THE English language was their least favourite subject and The Star newspaper was a resource they had near-zero experience in using.
So when the group of Form Two students were asked to hold copies of The Star and look for nouns, verbs and adjectives in it, they appeared perplexed and fumbled for answers.
But as they grew more confident, a few of the students opened up and became more engaged in the activity.
That marked the students’ first encounter with using the newspaper to learn the English language. It took place at a recent talk held in SMK Seri Indah in Seri Kembangan, Selangor, where The Star’s Newspaper-in-Education (NiE) assistant manager Rowena Chua was invited as a speaker.
Titled English in My Heart, the talk was part of the school’s Highly Immersive Programme (HIP) aimed at motivating students to improve their English language.
Ahmad Kamal Isyraf Ahmad Kamaruza was among the students who did not have any prior experience of, or interest in, learning through the newspaper.
He conceded to learning the English language only in the classroom and not beyond his teacher and the textbook.
“I have more interest in reading the newspaper after this, especially the travel section (in StarLifestyle). As a student, I have a limited allowance but from now on, I will read it more often in the school library if I can find a copy of it there,” he said.

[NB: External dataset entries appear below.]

Lemma app_cut {A : Type} (P : A -> Prop) (chunk r x y : list A) (a : A) :
  Forall P chunk -> ~ P a -> chunk ++ r = x ++ a :: y ->
  exists x', x = chunk ++ x' /\ r = x' ++ a :: y.
Proof.
  intros Hc Ha. revert x; induction Hc as [|b chunk Hb _ IH]; intros x H.
  - exists x. auto.
  - destruct x as [|x0 x]; simpl in H.
    + injection H as -> _. contradiction.
    + injection H as -> H. destruct (IH _ H) as (x' & -> & ->).
      exists x'. auto.
Qed.

(** A byte below 128 of an encoded text is a character of the text. *)
Lemma encode_low_split (s : str) :
  forall (x y : bytes) (a : ascii),
    encode s = Ok (x ++ a :: y) -> (N_of_ascii a < 128)%N ->
    exists s1 s2,
      s = s1 ++ N_of_ascii a :: s2 /\ encode s1 = Ok x /\ encode s2 = Ok y.
Proof.
  induction s as [|c s IH]; intros x y a; simpl.
  - intros [= H]. destruct x; discriminate.
  - destruct (encode_cp c) as [bc|] eqn:Ec; simpl; [|discriminate].
    destruct (encode s) as [bs|] eqn:Es; simpl; [|discriminate].
    intros H Ha. apply Ok_inj in H.
    destruct (encode_cp_cases _ Ec) as [[Hc ->]|[_ Hhigh]].
    + destruct x as [|x0 x]; simpl in H.
      * injection H as <- <-. exists [], s. simpl.
        unfold byte_of. rewrite N_ascii_embedding by lia. auto.
      * injection H as <- H.
        destruct (IH _ _ _ (f_equal Ok H) Ha) as (s1 & s2 & -> & H1 & H2).
        exists (c :: s1), s2. simpl. rewrite Ec, H1. simpl. auto.
    + destruct (@app_cut _ (fun b => (128 <= N_of_ascii b)%N) bc bs x y a)
        as (x' & -> & Hbs); auto; [lia|].
      destruct (IH _ _ _ (f_equal Ok Hbs) Ha) as (s1 & s2 & -> & H1 & H2).
      exists (c :: s1), s2. simpl. rewrite Ec, H1. simpl. auto.
Qed.

Lemma encode_nil_inv (s : str) : encode s = Ok [] -> s = [].
Proof.
  destruct s as [|c s]; [reflexivity|]. simpl.
  destruct (encode_cp c) as [bc|] eqn:Ec; simpl; [|discriminate].
  destruct (encode s) as [bs|]; simpl; [|discriminate].
  intros H. apply Ok_inj in H. apply app_eq_nil in H as [-> _].
  destruct (encode_cp_cases _ Ec) as [[_ H]|[H _]];
    [discriminate|contradiction].
Qed.

Lemma encode_low_prefix (u : bytes) :
  forall (s : str) (y : bytes),
    encode s = Ok (u ++ y) -> Forall (fun c => (N_of_ascii c < 128)%N) u ->
    exists s', s = url_text u ++ s' /\ encode s' = Ok y.
Proof.
  induction u as [|a u IH]; intros s y H Hu.
  - exists s. auto.
  - inversion Hu as [|? ? Ha Hu']; subst.
    destruct (@encode_low_split s [] (u ++ y) a H Ha)
      as (s1 & s2 & -> & H1 & H2).
    apply encode_nil_inv in H1 as ->.
    destruct (IH _ _ H2 Hu') as (s' & -> & Hs').
    exists s'. auto.
Qed.

(** Words without [http] encode to bytes without [http]. *)
Lemma encode_no_http (s : str) (g : bytes) :
  encode s = Ok g -> find (lit "http") s = None -> no_http g.
Proof.
  intros Hg Hf x y Hxy. subst g.
  change (blit "http" ++ y)
    with ("h"%char :: (blit "ttp" ++ y)) in Hg.
  destruct (@encode_low_split s x _ _ Hg) as (s1 & s2 & -> & _ & H2);
    [vm_compute; reflexivity|].
  destruct (@encode_low_prefix (blit "ttp") s2 y H2) as (s' & -> & _);
    [repeat constructor|].
  exact (@find_None _ _ Hf s1 s' eq_refl).
Qed.

(** Words around the URLs: a text in which, taken alone, the scanner
    finds no URL. *)
Definition plain (s : str) : Prop := parse_urls s = Ok [].

(** The characters before the first white space. *)
Fixpoint until_space (s : str) : str :=
  match s with
  | [] => []
  | c :: s' => if isspace c then [] else c :: until_space s'
  end.

(** Out of the URL [u] and what follows it up to the next white space,
    the pattern takes [u]. *)
Definition takes (u : bytes) (rest : str) : bool :=
  match encode (until_space rest) with
  | Ok p => ends_at u p
  | Raise _ => false
  end.

(** A white-space character, a URL, what follows it, and so on. *)
Fixpoint urls_text (items : list (N * bytes * str)) : str :=
  match items with
  | [] => []
  | (ws, u, rest) :: items' => [ws] ++ url_text u ++ rest ++ urls_text items'
  end.

(** Words, then the URLs, each right after a white-space character and
    with the words that follow it. *)
Definition text_of (words : str) (items : list (N * bytes * str)) : str :=
  words ++ urls_text items.
(** Where the decoder is inside a string. *)
Inductive sstate :=
| SChars                       (* between two characters *)
| SEsc                         (* after a backslash *)
| SHex (k : nat) (acc : N).    (* in a \u escape, [k] digits read *)

(** Where the decoder is inside a number. *)
Inductive nstate :=
| NMinus
| NZero (neg : bool)
| NInt (neg : bool) (n : N)
| NDot (neg : bool) (n : N)
| NFrac (neg : bool) (m : N) (k : N)
| NE (neg : bool) (m : N) (k : N)
| NESign (neg : bool) (m : N) (k : N) (eneg : bool)
| NExp (neg : bool) (m : N) (k : N) (eneg : bool) (e : N).

(** The constants spelled with letters. *)
Inductive literal := LNull | LTrue | LFalse | LNaN | LInf | LNegInf.

Definition lit_text (l : literal) : str :=
  match l with
  | LNull => py "null"
  | LTrue => py "true"
  | LFalse => py "false"
  | LNaN => py "NaN"
  | LInf => py "Infinity"
  | LNegInf => py "-Infinity"
  end.

Definition lit_value (l : literal) : json :=
  match l with
  | LNull => JNull
  | LTrue => JBool true
  | LFalse => JBool false
  | LNaN => JFloat FNaN
  | LInf => JFloat (FInf false)
  | LNegInf => JFloat (FInf true)
  end.

Inductive mode :=
| MValue                                  (* a value starts here *)
| MFirst                                  (* after [: a value or ] *)
| MAfterElem (acc : list json)            (* after an element *)
| MKey0                                   (* after {: a key or } *)
| MKey (acc : dict)                       (* after , in an object *)
| MColon (acc : dict) (key : str)         (* after a key *)
| MAfterMember (acc : dict)               (* after a member *)
| MString (tgt : option dict) (buf : str) (hi : bool) (s : sstate)
| MNumber (n : nstate)
| MLit (l : literal) (k : nat)            (* [k] characters of [l] read *)
| MDone (v : json)                        (* the document is read *)
| MFail (msg : str).

(** An open container that waits for the value being read. *)
Inductive frame :=
| FList (acc : list json)
| FDict (acc : dict) (key : str).

Definition state := (mode * list frame)%type.

Definition init : state := (MValue, []).

Definition expecting_value := py "Expecting value".
Definition expecting_comma := py "Expecting ',' delimiter".
Definition expecting_colon := py "Expecting ':' delimiter".
Definition expecting_name :=
  py "Expecting property name enclosed in double quotes".
Definition extra_data := py "Extra data".
Definition unterminated := py "Unterminated string starting at".
Definition control_character := py "Invalid control character at".
Definition invalid_escape := py "Invalid \escape".
Definition invalid_uescape := py "Invalid \uXXXX escape".
Definition unexpected_bom :=
  py "Unexpected UTF-8 BOM (decode using utf-8-sig)".

(** A value is complete: it goes to the innermost open container. *)
Definition complete (v : json) (st : list frame) : state :=
  match st with
  | [] => (MDone v, [])
  | FList acc :: st' => (MAfterElem (v :: acc), st')
  | FDict acc k :: st' => (MAfterMember (dict_set acc k v), st')
  end.

(** The message when something else than a delimiter follows a value. *)
Definition after_msg (st : list frame) : str :=
  match st with
  | [] => extra_data
  | _ :: _ => expecting_comma
  end.

(** The first character of a value. *)
Definition begin_value (c : char) (st : list frame) : state :=
  if (c =? 34)%N then (MString None [] false SChars, st)
  else if (c =? 123)%N then (MKey0, st)
  else if (c =? 91)%N then (MFirst, st)
  else if (c =? 110)%N then (MLit LNull 1, st)
  else if (c =? 116)%N then (MLit LTrue 1, st)
  else if (c =? 102)%N then (MLit LFalse 1, st)
  else if (c =? 78)%N then (MLit LNaN 1, st)
  else if (c =? 73)%N then (MLit LInf 1, st)
  else if (c =? 45)%N then (MNumber NMinus, st)
  else match digit c with
       | Some 0%N => (MNumber (NZero false), st)
       | Some d => (MNumber (NInt false d), st)
       | None => (MFail expecting_value, st)
       end.

(** A character after a complete value. *)
Definition after_value (s : state) (c : char) : state :=
  let (m, st) := s in
  if is_ws c then s
  else match m with
       | MAfterElem acc =>
           if (c =? 44)%N then (MValue, FList acc :: st)
           else if (c =? 93)%N then complete (JList (rev acc)) st
           else (MFail expecting_comma, st)
       | MAfterMember acc =>
           if (c =? 44)%N then (MKey acc, st)
           else if (c =? 125)%N then complete (JDict acc) st
           else (MFail expecting_comma, st)
       | MDone _ => (MFail extra_data, st)
       | _ => s
       end.

Definition signed (neg : bool) (n : N) : Z :=
  if neg then (- Z.of_N n)%Z else Z.of_N n.

(** The value of a number that ends here, if it may end here. *)
Definition num_value (n : nstate) : option json :=
  match n with
  | NZero _ => Some (JInt 0)
  | NInt neg n => Some (JInt (signed neg n))
  | NFrac neg m k => Some (JFloat (FDec neg m (- Z.of_N k)))
  | NExp neg m k eneg e =>
      Some (JFloat (FDec neg m (signed eneg e - Z.of_N k)))
  | NMinus | NDot _ _ | NE _ _ _ | NESign _ _ _ _ => None
  end.

(** One more character of a number; [None] when [c] is not part of it. *)
Definition num_step (n : nstate) (c : char) : option mode :=
  let exp_mark := ((c =? 101) || (c =? 69))%N in
  match n with
  | NMinus =>
      if (c =? 73)%N then Some (MLit LNegInf 2)
      else match digit c with
           | Some 0%N => Some (MNumber (NZero true))
           | Some d => Some (MNumber (NInt true d))
           | None => Some (MFail expecting_value)
           end
  | NZero neg =>
      if (c =? 46)%N then Some (MNumber (NDot neg 0))
      else if exp_mark then Some (MNumber (NE neg 0 0))
      else None
  | NInt neg n =>
      match digit c with
      | Some d => Some (MNumber (NInt neg (10 * n + d)))
      | None =>
          if (c =? 46)%N then Some (MNumber (NDot neg n))
          else if exp_mark then Some (MNumber (NE neg n 0))
          else None
      end
  | NDot neg n =>
      match digit c with
      | Some d => Some (MNumber (NFrac neg (10 * n + d) 1))
      | None => None
      end
  | NFrac neg m k =>
      match digit c with
      | Some d => Some (MNumber (NFrac neg (10 * m + d) (k + 1)))
      | None => if exp_mark then Some (MNumber (NE neg m k)) else None
      end
  | NE neg m k =>
      match digit c with
      | Some d => Some (MNumber (NExp neg m k false d))
      | None =>
          if (c =? 43)%N then Some (MNumber (NESign neg m k false))
          else if (c =? 45)%N then Some (MNumber (NESign neg m k true))
          else None
      end
  | NESign neg m k eneg =>
      match digit c with
      | Some d => Some (MNumber (NExp neg m k eneg d))
      | None => None
      end
  | NExp neg m k eneg e =>
      match digit c with
      | Some d => Some (MNumber (NExp neg m k eneg (10 * e + d)))
      | None => None
      end
  end.
Definition directive_regex (c : ascii) : option Re.regex :=
  if Ascii.eqb c "d" then
    (* 3[0-1]|[1-2]\d|0[1-9]|[1-9]| [1-9] *)
    Some (Re.Group gd (Re.alts
      [Re.Cat (Re.Lit "3") (digit_range "0" "1");
       Re.Cat (digit_range "1" "2") Re.digit;
       Re.Cat (Re.Lit "0") (digit_range "1" "9");
       digit_range "1" "9";
       Re.Cat (Re.Lit " ") (digit_range "1" "9")]))
  else if Ascii.eqb c "m" then
    (* 1[0-2]|0[1-9]|[1-9] *)
    Some (Re.Group gm (Re.alts
      [Re.Cat (Re.Lit "1") (digit_range "0" "2");
       Re.Cat (Re.Lit "0") (digit_range "1" "9");
       digit_range "1" "9"]))
  else if Ascii.eqb c "Y" then Some (Re.Group gY (Re.times 4 Re.digit))
  else if Ascii.eqb c "y" then Some (Re.Group gy (Re.times 2 Re.digit))
  else if Ascii.eqb c "B" then Some (Re.Group gB (names_regex month_names))
  else if Ascii.eqb c "b" then Some (Re.Group gb (names_regex month_abbrs))
  else None.

(** The expression for a format: a directive becomes its group, a run of
    whitespace becomes [\s+], any other character stands for itself.
    [None] is the [ValueError] of a directive outside the table. *)
Fixpoint format_regex (fmt : list ascii) : option Re.regex :=
  match fmt with
  | [] => Some Re.Eps
  | c :: rest =>
      if Ascii.eqb c "%" then
        match rest with
        | d :: rest' =>
            match directive_regex d, format_regex rest' with
            | Some r, Some r' => Some (Re.Cat r r')
            | _, _ => None
            end
        | [] => None
        end
      else
        match format_regex rest with
        | Some r' =>
            if Text.is_space c then
              match rest with
              | c' :: _ =>
                  if Text.is_space c' then Some r'
                  else Some (Re.Cat (Re.Plus Re.space) r')
              | [] => Some (Re.Cat (Re.Plus Re.space) r')
              end
            else Some (Re.Cat (Re.Lit c) r')
        | None => None
        end
  end.

Fixpoint index_of (x : string) (l : list string) (i : Z) : option Z :=
  match l with
  | [] => None
  | y :: l' => if String.eqb x y then Some i else index_of x l' (i + 1)
  end.

Definition group_int (n : nat) (cs : Re.caps) : option Z :=
  match Re.group_text n cs with
  | Some t => Text.nat_of_digits (Text.lstrip_chars t)
  | None => None
  end.

Definition group_month (n : nat) (names : list string) (cs : Re.caps) : option Z :=
  match Re.group_text n cs with
  | Some t => index_of (Text.lower (Text.str t)) names 1
  | None => None
  end.

Definition first_some {A : Type} (a b : option A) : option A :=
  match a with Some _ => a | None => b end.

Definition or_default {A : Type} (a : option A) (d : A) : A :=
  match a with Some x => x | None => d end.

(** [%y]: 00..68 are 2000..2068, 69..99 are 1969..1999. *)
Definition expand_year (y : Z) : Z := if y <=? 68 then y + 2000 else y + 1900.

(** [datetime.strptime(s, fmt)]; [None] is its [ValueError]: the text
    does not match the format, text is left after the match, or the
    fields are not a date. Fields the format does not set default to
    1900-01-01, and the time of day is midnight. *)
Definition strptime (s fmt : string) : option datetime :=
  match format_regex (Text.chars fmt) with
  | None => None
  | Some r =>
      match Re.fullmatch_first (Re.Pattern r 6 true) (Text.chars s) with
      | None => None
      | Some cs =>
          let y := or_default
                     (first_some (group_int gY cs)
                        (option_map expand_year (group_int gy cs))) 1900 in
          let m := or_default
                     (first_some (group_int gm cs)
                        (first_some (group_month gB month_names cs)
                                    (group_month gb month_abbrs cs))) 1 in
          let d := or_default (group_int gd cs) 1 in
          if valid_date y m d
          then Some (mk_datetime y m d 0 0 0 0)
          else None
      end
  end.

“I will also make an effort to speak to my mum in English. She usually speaks English to her workers and I think I can learn from her and improve my speaking skills,” he added.
His friend Muhammad Reza Tanti shared that he had never thought of using the newspaper as a way of learning the English language.
“People around me don’t read English newspapers. I only read the news online occasionally. But I learn English from my teacher, and through movies and YouTube videos,” he said.
Having been introduced to the various sections in The Star at the talk, Muhammad Reza said what attracted him the most was StarSports. A Manchester City fan, he looks forward to reading more sports news in The Star.
Apart from the students, the English language teachers of SMK Seri Indah found inspiration in using the newspaper not only as a reading material, but also as a classroom resource.
“I’ve learned that we as teachers can use the newspaper in teaching grammar, reading comprehension, writing and literature,” said SMK Seri Indah English panel head Marhafiza Mahmud.
She believed that the newspaper would renew the students’ interest as it offers a novel way of learning the English language.
“It is something out of their routine and they can also get away from the exam format for a while. They will find it interesting because the content is fresh, up-to-date, and based on real life and what’s trending,” she added.
Another teacher Jeewa Malar Jaganathan found the talk to be informative as it helped both teachers and students to familiarise themselves with the newspaper and gain tips on using it as a resource.
“Reading the news enables students to improve their vocabulary and write effectively on topics related to current affairs, society, places, the environment, sports and technology, among others,” she said.
“I will use the newspaper in the classroom to help students identify the main points and supporting details in a writing activity,” she added.
Event coordinator Rose Aliza Sutrisno hoped that through the talk, the students and teachers would be motivated to make full use of The Star and its NiE pullout in enhancing their English language learning and teaching.
“Not only does the newspaper offer a lot of information that can be applied to any subject taught in school, but its NiE pullout can also help students realise how exciting learning English can be,” said Rose, a teacher from SMK Seri Serdang who is currently undertaking the National Professional Qualification for Educational Leaders (NPQEL 2.0) course in SMK Seri Indah.
Also present as a speaker at the event was SMK Seri Serdang English panel head Kalpana Jayavalan.
The Star newspaper, together with its NiE educational pullout for primary and secondary school students, is available for school subscriptions at a discounted rate.
Published on Wednesdays, NiE is a 12-page syllabus-based English language resource endorsed by the Education Ministry.
It includes a writing platform for teenagers to contribute short stories, as well as tips and strategies for students taking the Malaysian University English Test (MUET).